Most people get these crisis type things like, once every now and then or a couple of times in a lifetime: you know, spaced out nicely throughout their lives so that they get time to look back and say, hey, I really grew from that and then, comfortable in the knowledge of their unparalleled spiritual growth and fortitude in the face of adversity and all, donate money either to some ashram in Portland or the Republican party, their pick. Me, I like to have my crises all at once in a big huge giant ball of crisis and give my money to the kwikee mart for cigs and beer.
That would be why I got a phone call from A that C, who is A's friend who has become the QOB's careworker, had just called her hysterical because the QOB had just fallen at the CVS parking lot on Hendersonville Rd. and they were even now en route to the emergency room.

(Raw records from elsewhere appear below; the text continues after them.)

(* ===== verification/PlanFindings.v ===== *)
(** * Interrupted and paused plans

    Runs of the whole handler (PlanExecutor: handler) on small databases, which
    show what happens to a plan whose task is interrupted and taken up again.
    The agent answers from a list and no other session interferes. *)
From Stdlib Require Import ZArith Lia Bool String.
From stdpp Require Import prelude gmap.
From S2P Require Import Prelude PyValue Sha256 Policy PyTime Secrets Traced TaskEngine PyText Plans PlanExecutor PlanSafety.
Open Scope Z_scope.

(** A plan of one shell step that was approved, in a given status and with the
    results saved so far *)
Definition one_step : pyval := PList [PDict demo_step].
Definition approved_plan (status : string) (results : list pydict) : OperationPlan :=
  mkPlan (str "Check the disk") one_step (str status) (Some (str "admin")) (Some (utc 1719835200000000))
    (Some [(str "approval_digest", match operation_plan_digest one_step with Ok h => PStr h | Raise _ => PNone end);
           (str "steps", PList (map PDict results))]).

Definition running_task (control : pydict) : TaskRecord :=
  set_result control (set_status (str "running")
    (new_task (str "t-1") (str "operation.execute") [] [(str "plan_id", PStr (str "p-1"))] None 0)).

Definition database_with (plan : OperationPlan) (control : pydict) : tables :=
  mkTables {[ str "p-1" := plan ]} {[ str "s-1" := str "approval_required" ]} [(str "s-1", Some (str "p-1"))] ∅
    [running_task control] [].

Notation run_handler d answers :=
  (handler (H := scripted) (H0 := ascii_fold) (H1 := ascii_data) 5 (str "t-1") true None
     [(str "plan_id", PStr (str "p-1"))] (mkWorld (mkExecution d []) answers [])).

Definition plan_status (d : tables) : option pystr := pl_status <$> tb_plans d !! str "p-1".

(** A run that goes well: the command is sent once, the plan is completed and
    its session active again. *)
Example completed_run :
  let '(r, w) := run_handler (database_with (approved_plan "approved" []) []) [demo_snapshot "succeeded" "ok" 0 (PInt 0)] in
  is_ok r = true /\ length (shell_calls (trace w)) = 1%nat /\
  plan_status (ex_tables (state w)) = Some (str "completed") /\
  tb_sessions (ex_tables (state w)) !! str "s-1" = Some (str "active").
Proof. vm_compute. repeat split. Qed.

(** A plan that is still "executing", with the saved result of a step that
    succeeded (what a restart of the manager leaves), is claimed again, and the
    command of that step is sent once more. *)
Example executing_plan_is_claimed_again :
  let finished := [(str "index", PInt 0); (str "status", PStr (str "succeeded")); (str "step_id", PStr (str "step-1"));
                   (str "exit_code", PInt 0)] in
  let '(r, w) := run_handler (database_with (approved_plan "executing" [finished]) [])
                   [demo_snapshot "succeeded" "ok" 0 (PInt 0)] in
  is_ok r = true /\
  shell_calls (trace w) =
    [([(str "command", PStr (str "df -h")); (str "cwd", PStr (str "/")); (str "timeout", PInt 60)],
      Some [(str "plan_id", PStr (str "p-1")); (str "step_id", PStr (str "step-1")); (str "approved_by", PStr (str "admin"));
            (str "approved_at", PStr (str "2024-07-01T12:00:00Z"))])].
Proof. vm_compute. repeat split. Qed.

(** A task that is paused before a step cannot go on: the handler fails the
    plan when it sees the request, so the engine's resumed task finds the plan
    not approved any more. *)
Theorem paused_plan_cannot_resume :
  let '(r, w) := run_handler (database_with (approved_plan "approved" []) [(str "control", PStr (str "pause"))]) [] in
  let d := ex_tables (state w) in
  r = Raise TaskPaused /\ plan_status d = Some (str "failed") /\
  match finish_outcome [str "operation.execute"] (str "t-1") (str "operation.execute") RaisedPaused 1 (tb_tasks d) ≫= resume 2 (str "t-1") with
  | Raise _ => False
  | Ok tasks => exists w2, run_handler (put_tasks tasks d) [] = (Raise not_approved, w2)
  end.
Proof. vm_compute. split; [done|]. split; [done|]. eexists. reflexivity. Qed.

"Which hospital?" I asked, super calmly.
"Mission," said my daughter, which, alas, in Asheville is no help at all, since there used to be two hospitals, Mission & St. Joes, but now there is one hospital, Mission, which has two uneasily combined parts, Memorial and St. Joes, and there are two emergency rooms, both called Mission, and, like everything geographical in Asheville, you can see how it gets confusing even to those of us who have lived here a long damn time.
So I called my brother and sent him off to the St. Joe's emergency room and I hied myself to the Memorial emergency room where I found that the QOB had just been admitted. Therefore I called my brother and got him on over and my daughter A showed up and C, who was all freaked out but okay and then we all went in in turns to see the QOB who, fortunately, had nothing much wrong with her, being as how she had landed on her face when she fell and she only has the two teeth to go through her lip and only one of them did. Therefore she needed stitches and she got them, eventually, after we had explained that she had no photo ID because, hey, she is the Queen of Bohemia and they should bow down and shit and then we all came home and drank champagne.
Well. In the middle of all this I got a frantic hysterical call from Young M who was being held prisoner, yet again, in the main office of the high school because they would not give him back his cell phone. Nobody adult at the school would talk to me so I had to leave the QOB in the ER all alone, which is to say, with her bazillion concerned relatives and friends (we freaked out the security guard, who had these orders that patients are only supposed to have one person back in the ER with them but let us have two and then we kept changing those people until finally he just gave up and buzzed all of us through whenever we started in on explaining) and drive at batspeed over to the high school and stare down the principal. Fortunately I was in the mood to do some staring so that didn't actually take very long and right then, I frankly did not care who was in the wrong or the right, so I got young M and his cell phone released into my custody in record speed and we got back on over to the ER where we had a lovely time spending all my spare change on the snack machines while they sewed up the QOB's lip and determined that there was nothing else at all wrong with her.
All good and we came back home to drink heavily (okay, I acknowledge that there is in fact out there a better and healthier stress response than dreaming of a beer, but there you have it) except that when we got home young M called to me in a voice of alarm that I had to come see this. This was a huge pool of "water" on the floor (don't ask. It was mostly yellow.) in the downstairs living room which set off a new round of phone calls and I had to get poor A, my rehabbing friend who is fixing my new house, to drive back in to town from Bat Cave and saw a whole bunch of new holes in the wall and the ceiling to find this new leak since it was, apparently, his fixing of the old leak that prompted the new leak to spring forth in all its glory.
Which he did and somewhere in there A went on a heroic quest for straws so the QOB could drink champagne unhamperd by her giant Hitler bandage. And here we are and I'm frankly utterly relieved that there were three crises today because, jesus, three is enough and three generally means, according to my mother, anyway, that all the shoes planning on dropping have totally dropped. Or god, seven. But let's hope that this time it was three.